Entropy-driven catalysis cycle assisted CRISPR/Cas12a amplification photoelectrochemical biosensor for miRNA-21 detection

Herein, a CRISPR/Cas12a-mediated photoelectrochemical (PEC) biosensor based on entropy-driven catalysis (EDC) cycle amplification technology was presented for identification of miRNA-21. On the one hand, sensitizer methylene blue (MB) was introduced by double-strand DNA (H1-H2) on the electrode modified by ZnIn2S4 nanoflowers and CdS quantum dots (QDs), which further optimized initial photocurrent.
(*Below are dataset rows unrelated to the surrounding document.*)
(** ** C4 (as amended): [gd_gl_area_scanout_texture] called with a zero
    texture id, or a zero width or height of the scanout rectangle, leaves
    the console out of scanout mode whatever the mode was before; and when
    this, or any other call of [gtk_gl_area_set_scanout_mode], takes the
    console out of scanout mode, the guest framebuffer is destroyed and the
    texture of the surface the console shows is destroyed and created anew,
    nothing being rebuilt for a console that shows no surface. *)
Theorem scanout_texture_falls_back
    (backing_id : Z) (top : bool) (bw bh vx vy vw vh : Z) (st : World) :
  backing_id = 0 \/ vw = 0 \/ vh = 0 ->
  let st' := GfxVc.gd_gl_area_scanout_texture backing_id top bw bh vx vy vw vh st in
  scanout_mode (gfx st') = false
  /\ events st' = events st ++
       InfoReport "Calling gl_area_scanout_texture"
       :: (if scanout_mode (gfx st)
           then EglFbDestroy :: recreate_surface_texture (ds (gfx st))
           else [])
  /\ (scanout_mode (gfx st) = true ->
      events (GfxVc.gtk_gl_area_set_scanout_mode false st) = events st ++
        EglFbDestroy :: recreate_surface_texture (ds (gfx st))).
Proof.
  intros Hzero. simpl. unfold GfxVc.gd_gl_area_scanout_texture.
  assert (Hcond : (backing_id =? 0)
                  || (w (gfx (with_gfx (set_scanout_rect vx vy vw vh top)
                     (emit (InfoReport "Calling gl_area_scanout_texture") st))) =? 0)
                  || (h (gfx (with_gfx (set_scanout_rect vx vy vw vh top)
                     (emit (InfoReport "Calling gl_area_scanout_texture") st))) =? 0)
                  = true).
  { simpl. destruct Hzero as [-> | [-> | ->]]; simpl.
    - reflexivity.
    - change (C.int 0) with 0. simpl. now rewrite orb_true_r.
    - change (C.int 0) with 0. simpl. now rewrite orb_true_r. }
  rewrite Hcond.
  match goal with |- context [GfxVc.gtk_gl_area_set_scanout_mode false ?s] =>
    destruct (gfxvc_set_scanout_mode_spec false s) as (Hg & _ & Hev) end.
  simpl in Hg, Hev. rewrite Hg, Hev. simpl.
  split; [reflexivity |]. split.
  - rewrite andb_true_r, <- app_assoc. reflexivity.
  - intros Hmode.
    destruct (gfxvc_set_scanout_mode_spec false st) as (_ & _ & Hev').
    simpl in Hev'. now rewrite Hev', Hmode.
Qed.

(** Scenario B of the specification: texture 7 at 1920x1080 on a console
    showing a 640x480 surface, then texture 0. *)
Lemma scanout_texture_falls_back_witness :
  let st := GfxVc.gd_gl_area_scanout_texture 7 false 1920 1080 0 0 1920 1080
              (GfxVc.gd_dpy_gfx_switch Scenario.vga_640 Scenario.primary) in
  let st' := GfxVc.gd_gl_area_scanout_texture 0 false 0 0 0 0 0 0 st in
  scanout_mode (gfx st) = true
  /\ scanout_mode (gfx st') = false
  /\ drop (length (events st)) (events st') =
       [InfoReport "Calling gl_area_scanout_texture"; EglFbDestroy;
        SurfaceGlDestroyTexture (Some Scenario.vga_640);
        SurfaceGlCreateTexture Scenario.vga_640].
Proof.
  split; [reflexivity |].
  pose proof (scanout_texture_falls_back 0 false 0 0 0 0 0 0
                (GfxVc.gd_gl_area_scanout_texture 7 false 1920 1080 0 0 1920 1080
                   (GfxVc.gd_dpy_gfx_switch Scenario.vga_640 Scenario.primary))
                (or_introl eq_refl)) as (Hmode & Hev & _).
  split; [exact Hmode |].
  rewrite Hev. apply drop_app_length.
Defined.

(** The claim as first stated fails on a console that shows no surface:
    scanout of texture 7 starts before any surface was switched in, texture 0
    ends it, and the exit destroys the guest framebuffer without creating any
    surface texture. *)
Lemma scanout_exit_without_surface_creates_no_texture :
  let st := GfxVc.gd_gl_area_scanout_texture 7 false 1920 1080 0 0 1920 1080
              Scenario.primary in
  let st' := GfxVc.gd_gl_area_scanout_texture 0 false 0 0 0 0 0 0 st in
  scanout_mode (gfx st) = true
  /\ scanout_mode (gfx st') = false
  /\ drop (length (events st)) (events st') =
       [InfoReport "Calling gl_area_scanout_texture"; EglFbDestroy].
Proof. repeat split. Qed.
(** The record of a track after a tick, from what the tick sees of it. *)
Definition tick_alert (current_time : Q) (obs : option (bool * Z))
    (track_id : Z) (old : option Alert.t) : option Alert.t :=
  match obs with
  | Some (true, zone_id) => Some (entered current_time zone_id track_id old)
  | Some (false, _) =>
      match old with
      | Some alert =>
          if expired current_time alert then None
          else Some (Alert.set_is_active false alert)
      | None => None
      end
  | None =>
      match old with
      | Some alert => if expired current_time alert then None else Some alert
      | None => None
      end
  end.

(** The record of a track when the sweep is over and nothing is deleted
    yet. *)
Definition sweep_alert (current_time : Q) (obs : option (bool * Z))
    (track_id : Z) (old : option Alert.t) : option Alert.t :=
  match obs with
  | Some (true, zone_id) => Some (entered current_time zone_id track_id old)
  | Some (false, _) => Alert.set_is_active false <$> old
  | None => old
  end.

(** Whether the sweep puts a record on the list [alerts_to_remove]. *)
Definition leaves (current_time : Q) (obs : option (bool * Z))
    (alert : Alert.t) : bool :=
  match obs with
  | Some (true, _) => false
  | _ => expired current_time alert
  end.

(** The identifiers of the observations are pairwise distinct. *)
Definition unique_ids (tracks : list Track.t) : Prop :=
  NoDup (map Track.track_id tracks).

(** No zone is the empty list of vertices. *)
Definition zones_nonempty (zones : list polygon) : Prop :=
  Forall (λ zone, zone ≠ []) zones.
(** * Resumable chunked transcription: a shallow embedding

    The development follows the TypeScript sources file by file:

    - the type declarations ([./types])       : [ProcessingStage], [Version],
                                                [MediaItem];
    - [services/geminiService.ts]             : module [Gemini]
                                                ([convertBufferToMp3],
                                                 [sliceAudioBuffer],
                                                 [blobToBase64],
                                                 [cleanResponse],
                                                 [transcribeSegment],
                                                 [processTextStage]);
    - [services/supabaseClient.ts]            : module [Supabase]
                                                ([serializeItem],
                                                 [saveProjectToSupabase],
                                                 [deleteProjectFromSupabase]);
    - the components                          : modules [FileManager]
                                                ([handleLoad], [performDelete]),
                                                [RichTextEditor], [MediaPlayer]
                                                ([formatTime], [changeRate]) and
                                                [StageManager];
    - the [App] component                     : module [App]
                                                ([updateItem], [addVersionToItem],
                                                 [startTranscription], [runStage],
                                                 the reconnection listener, the
                                                 buttons that start a run, the
                                                 handlers of the queue, of the
                                                 selection and of the text).
      Line numbers in the comments of module [App] are those of the
      component's source file.

    Modelling conventions.
    - JavaScript numbers that hold durations are exact rationals ([Q]), so
      floating-point rounding is not modelled; chunk counters are natural
      numbers (a duration is never negative).
    - An [await]ed call that may reject is a value of [Exc]; a thrown
      JavaScript [Error] is a [JsError] carrying its [message] (the empty
      message stands for a missing one).
    - React state ([mediaQueue]) is an explicit list threaded through the
      code; every [setMediaQueue(prev => ...)] is a function on that list,
      applied at once.
    - Other handlers may change the queue while a run awaits; what they did
      by the time iteration [i] of the chunk loop polls is the [interleave]
      component of the environment.
    - [mediaQueueRef.current] is written by an effect after a render
      (line 47), so the poll of the chunk loop reads the queue as React
      last rendered it: the chunk loop carries what the ref holds from
      one poll to the next. Whether React has rendered between the
      previous poll and the poll of iteration [i], after what other
      handlers did, is the [rendered] component of the environment. The
      updates the loop itself makes between the awaited call and the
      poll are never in the ref; they change neither [id], [status] nor
      [error], which is all the poll reads. When the loop is entered
      the ref holds the queue: React is taken to have rendered while
      the source was decoded.
    - What the code does to the outside world (remote calls, sleeps, saves,
      dialogs) is recorded, in order, in a list of events. A save is
      recorded when it is requested; the sync indicator ([syncStatus]) and
      the periodic auto-save are not modelled.
    - One invocation draws at most one [uuidv4()]; it and [Date.now()] are
      values the environment supplies. *)

From Stdlib Require Import String Ascii List Bool Arith ZArith QArith Qround Qminmax.
From Stdlib Require Import DecimalString Permutation Lia Lqa.
From Stdlib Require DecimalZ DecimalPos.
Import ListNotations.

Close Scope Q_scope.
Open Scope string_scope.

(** ** JavaScript values shared by all files *)

Record JsError : Type := mkError { message : string }.

Inductive Exc (A : Type) : Type :=
| Return (a : A)
| Throw (e : JsError).
Arguments Return {A} a.
Arguments Throw {A} e.

(** [s || d] on strings: the empty string is falsy. *)
Definition strOr (s d : string) : string :=
  if String.eqb s "" then d else s.

(** [o || d] where [o] may be [undefined]. *)
Definition optStrOr (o : option string) (d : string) : string :=
  match o with
  | Some s => strOr s d
  | None => d
  end.

(** Truthiness of an optional string ([undefined] and [""] are falsy). *)
Definition truthy (o : option string) : bool :=
  match o with
  | Some s => negb (String.eqb s "")
  | None => false
  end.

(** ** types.ts *)

Inductive ProcessingStage : Type := RAW | ARABIC | TITLES | FORMAL | CUSTOM.

Definition stage_eqb (a b : ProcessingStage) : bool :=
  match a, b with
  | RAW, RAW | ARABIC, ARABIC | TITLES, TITLES
  | FORMAL, FORMAL | CUSTOM, CUSTOM => true
  | _, _ => false
  end.

Record Version : Type := mkVersion {
  vid : string;
  stage : ProcessingStage;
  name : string;
  content : string;
  parentId : option string;
  timestamp : Z;
  promptUsed : option string
}.

Inductive Status : Type :=
| idle | uploading | processing | paused | completed | error.

Definition status_eqb (a b : Status) : bool :=
  match a, b with
  | idle, idle | uploading, uploading | processing, processing
  | paused, paused | completed, completed | error, error => true
  | _, _ => false
  end.

(** The browser [File] handle; only what the code reads from it. *)
Record File : Type := mkFile { fileName : string }.

Record MediaItem : Type := mkItem {
  id : string;
  file : option File;
  duration : Q;
  status : Status;
  progress : Z;
  currentVersionId : option string;
  versions : list Version;
  lastError : option string;          (* the [error?] field *)
  processedChunks : nat;
  totalChunks : nat
}.

(** Object spread with one field replaced: [{...v, f: x}]. *)
Definition v_content (c : string) (v : Version) : Version :=
  mkVersion (vid v) (stage v) (name v) c (parentId v) (timestamp v) (promptUsed v).
Definition v_name (n : string) (v : Version) : Version :=
  mkVersion (vid v) (stage v) n (content v) (parentId v) (timestamp v) (promptUsed v).
(** C9 (amended): a non-empty credential of at most four code units is
    masked as four stars; a longer one keeps its length, shows its last
    four code units (so its last one) and has a star at every earlier
    position (so its first one is hidden); the masked form differs from
    the credential as soon as one of those earlier positions is not a
    star. *)
Theorem mask_shows_last_four (s : string) :
  s <> "" ->
  exists m,
    Crypto.mask (Some s) = Some m
    /\ (String.length s <= 4 -> m = "****")
    /\ (4 < String.length s ->
        String.length m = String.length s
        /\ (forall i, i < String.length s - 4 -> String.get i m = Some "*"%char)
        /\ (forall i, String.length s - 4 <= i -> String.get i m = String.get i s)
        /\ String.get 0 m = Some "*"%char
        /\ String.get (String.length m - 1) m
           = String.get (String.length s - 1) s
        /\ ((exists i, i < String.length s - 4
                       /\ String.get i s <> Some "*"%char) -> m <> s)).
Proof.
  intros Hne. unfold Crypto.mask.
  destruct (String.eqb_spec s "") as [-> | _]; [congruence|].
  eexists; split; [reflexivity|].
  destruct (Nat.leb_spec (String.length s) 4) as [Hshort | Hlong].
  - split; [reflexivity | lia].
  - split; [lia|]. intros _.
    assert (Hlen : String.length
                     (Js.repeat "*" (String.length s - 4) ++ Js.slice_last 4 s)%string
                   = String.length s).
    { rewrite MaskFacts.length_app, MaskFacts.length_repeat.
      unfold Js.slice_last. rewrite MaskFacts.length_substring; lia. }
    assert (Hlo : forall i, i < String.length s - 4 ->
              String.get i (Js.repeat "*" (String.length s - 4)
                              ++ Js.slice_last 4 s)%string = Some "*"%char).
    { intros i Hi. rewrite MaskFacts.get_masked by exact Hlong.
      destruct (Nat.ltb_spec i (String.length s - 4)); [reflexivity | lia]. }
    assert (Hhi : forall i, String.length s - 4 <= i ->
              String.get i (Js.repeat "*" (String.length s - 4)
                              ++ Js.slice_last 4 s)%string = String.get i s).
    { intros i Hi. rewrite MaskFacts.get_masked by exact Hlong.
      destruct (Nat.ltb_spec i (String.length s - 4)); [lia | reflexivity]. }
    split; [exact Hlen|]. split; [exact Hlo|]. split; [exact Hhi|].
    split; [apply Hlo; lia|]. split.
    + rewrite Hlen. apply Hhi. lia.
    + intros (i & Hi & Hstar) Heq. apply Hstar.
      rewrite <- Heq at 1. apply Hlo. exact Hi.
Qed.

Lemma mask_shows_last_four_witness :
  "ghp_abcdef" <> ""
  /\ exists m, Crypto.mask (Some "ghp_abcdef") = Some m
               /\ String.get 0 m = Some "*"%char
               /\ String.get 9 m = Some "f"%char.
Proof.
  split; [discriminate|].
  destruct (mask_shows_last_four "ghp_abcdef") as (m & Hm & _ & Hlong);
    [discriminate|].
  exists m. split; [exact Hm|].
  destruct Hlong as (_ & Hlo & Hhi & _); [simpl; lia|].
  split; [apply Hlo; simpl; lia | rewrite Hhi by (simpl; lia); reflexivity].
Defined.

(* ------------------------------------------------------------------ *)
(** ** The credential chain                                            *)
(* ------------------------------------------------------------------ *)

Module TokenFacts.

Lemma St_eta (s : St) : mkSt (calls s) (pipelines s) = s.
Proof. destruct s; reflexivity. Qed.

Lemma St_nil (s : St) : mkSt (calls s ++ []) (pipelines s) = s.
Proof. rewrite app_nil_r. apply St_eta. Qed.

(** Step 1 selects the stored credential and makes the store look-up, and
    nothing else. *)
Lemma stored_step_run (w : World) (req : Req) (s : St) :
  stored_step w req s
  = (inr (match stored_credential w req with
          | Some pat => (Some pat, SrcDb)
          | None => (None, SrcNone)
          end),
     mkSt (calls s ++ store_calls req) (pipelines s)).
Proof.
  unfold stored_step, stored_credential, store_calls.
  destruct (userId req) as [uid|]; simpl; [|now rewrite St_nil].
  destruct (String.eqb_spec uid "") as [-> | Hne]; simpl; [now rewrite St_nil|].
  unfold try_catch, bind, findById_lean, request, decrypt, Js.or_str.
  destruct (String.eqb_spec uid "") as [-> | _]; [congruence|].
  destruct (User_findById w uid) as [e | [doc|]]; simpl; try reflexivity.
  destruct (github_patEnc doc) as [enc|]; simpl.
  - destruct (String.eqb_spec enc "") as [-> | _]; simpl.
    + reflexivity.
    + destruct (Crypto.decrypt (aes_gcm_open w) enc) as [pat|]; simpl;
        [|reflexivity].
      destruct (pat =? ""); reflexivity.
  - reflexivity.
Qed.

(** The middleware computes the resolution of the contract and makes the
    store look-up and one self-test, on the selected credential. *)
Lemma ensureGitHubToken_run (w : World) (req : Req) (s : St) :
  ensureGitHubToken w req s
  = (inr (resolution w req),
     mkSt (calls s ++ store_calls req ++ self_test_calls w req) (pipelines s)).
Proof.
  rewrite app_assoc.
  unfold ensureGitHubToken, try_catch at 1, bind at 1.
  rewrite stored_step_run.
  unfold resolution, self_test_calls, selected_credential, header_step, env_step.
  assert (Htest : forall t src s1,
            try_catch (axios_get_user w t ;;; ret (MwNext t src))
              (fun _ => ret (MwRespond
                               (mkResponse 401 (BError "Bad credentials")))) s1
            = (inr match api_user w t with
                   | inr _ => MwNext t src
                   | inl _ => MwRespond (mkResponse 401 (BError "Bad credentials"))
                   end,
               mkSt (calls s1 ++ [GetUser t]) (pipelines s1))).
  { intros t src s1.
    unfold try_catch, bind, axios_get_user, request, ret.
    destruct (api_user w t) as [e | []]; reflexivity. }
  destruct (stored_credential w req) as [pat|] eqn:Hst.
  - assert (Hpat : (pat =? "") = false).
    { unfold stored_credential in Hst.
      repeat match type of Hst with
             | match ?x with _ => _ end = _ => destruct x eqn:?; try discriminate
             | (if ?x then _ else _) = _ => destruct x eqn:?; try discriminate
             end.
      now injection Hst as <-. }
    repeat (progress (cbn [fst snd Js.truthy negb andb]; rewrite ?Hpat)).
    rewrite Htest. reflexivity.
  - destruct (header_x_github_token req) as [h|].
    + destruct (h =? "") eqn:Hh.
      * destruct (env_GITHUB_PAT w) as [t|].
        -- destruct (t =? "") eqn:Ht;
             repeat (progress (cbn [fst snd Js.truthy negb andb];
                               rewrite ?Hh, ?Ht)).
           ++ unfold ret. now rewrite app_nil_r.
           ++ rewrite Htest. reflexivity.
        -- repeat (progress (cbn [fst snd Js.truthy negb andb]; rewrite ?Hh)).
           unfold ret. now rewrite app_nil_r.
      * repeat (progress (cbn [fst snd Js.truthy negb andb]; rewrite ?Hh)).
        rewrite Htest. reflexivity.
    + destruct (env_GITHUB_PAT w) as [t|].
      * destruct (t =? "") eqn:Ht;
          repeat (progress (cbn [fst snd Js.truthy negb andb]; rewrite ?Ht)).
        -- unfold ret. now rewrite app_nil_r.
        -- rewrite Htest. reflexivity.
      * cbn [fst snd Js.truthy negb andb]. unfold ret. now rewrite app_nil_r.
Qed.

(** A guarded route: the middleware, then the handler if it was let
    through. *)
Lemma github_route_run (w : World) (handler : Req -> M Response) (req : Req) :
  github_route w handler req St0
  = match resolution w (maybeAuth req) with
    | MwRespond resp =>
        (inr (Sent resp),
         mkSt (store_calls (maybeAuth req) ++ self_test_calls w (maybeAuth req)) [])
    | MwNext token source =>
        match handler (with_github (maybeAuth req) token source)
                (mkSt (store_calls (maybeAuth req)
                         ++ self_test_calls w (maybeAuth req)) []) with
        | (inr resp, s) => (inr (Sent resp), s)
        | (inl e, s) => (inl e, s)
        end
    | MwError e =>
        (inr (Unhandled e),
         mkSt (store_calls (maybeAuth req) ++ self_test_calls w (maybeAuth req)) [])
    end.
Proof.
  unfold github_route, bind at 1. rewrite ensureGitHubToken_run. simpl.
  destruct (resolution w (maybeAuth req)); reflexivity.
Qed.

End TokenFacts.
On the other hand, compared with traditional work, the two single strands generated by EDC cycle triggered by miRNA-21 were fully utilized, the problem of low utilization of EDC cycle products was cleverly solved and the multiple signal amplification with simpler operation was realized by combining with CRISPR/Cas12a. A signal strand S1 generated by EDC cycle made the MB-labeled single strand (H2-MB) bend into a hairpin structure to approach electrode, maximizing the PEC signal. Another signal strand S2 formed a ternary complex with CRISPR/Cas12a to activate the trans-cleavage characteristics, the MB-labeled hairpin structure was cut randomly, which made MB left electrode to significantly reduce the signal, realizing sensitive identification of miRNA-21. The designed PEC biosensor presented a satisfactory linear relationship within the scope of 10 fM-100 nM, and detection line as low as 1.5 fM, supplying a new idea in biomarkers assay and disease diagnosis.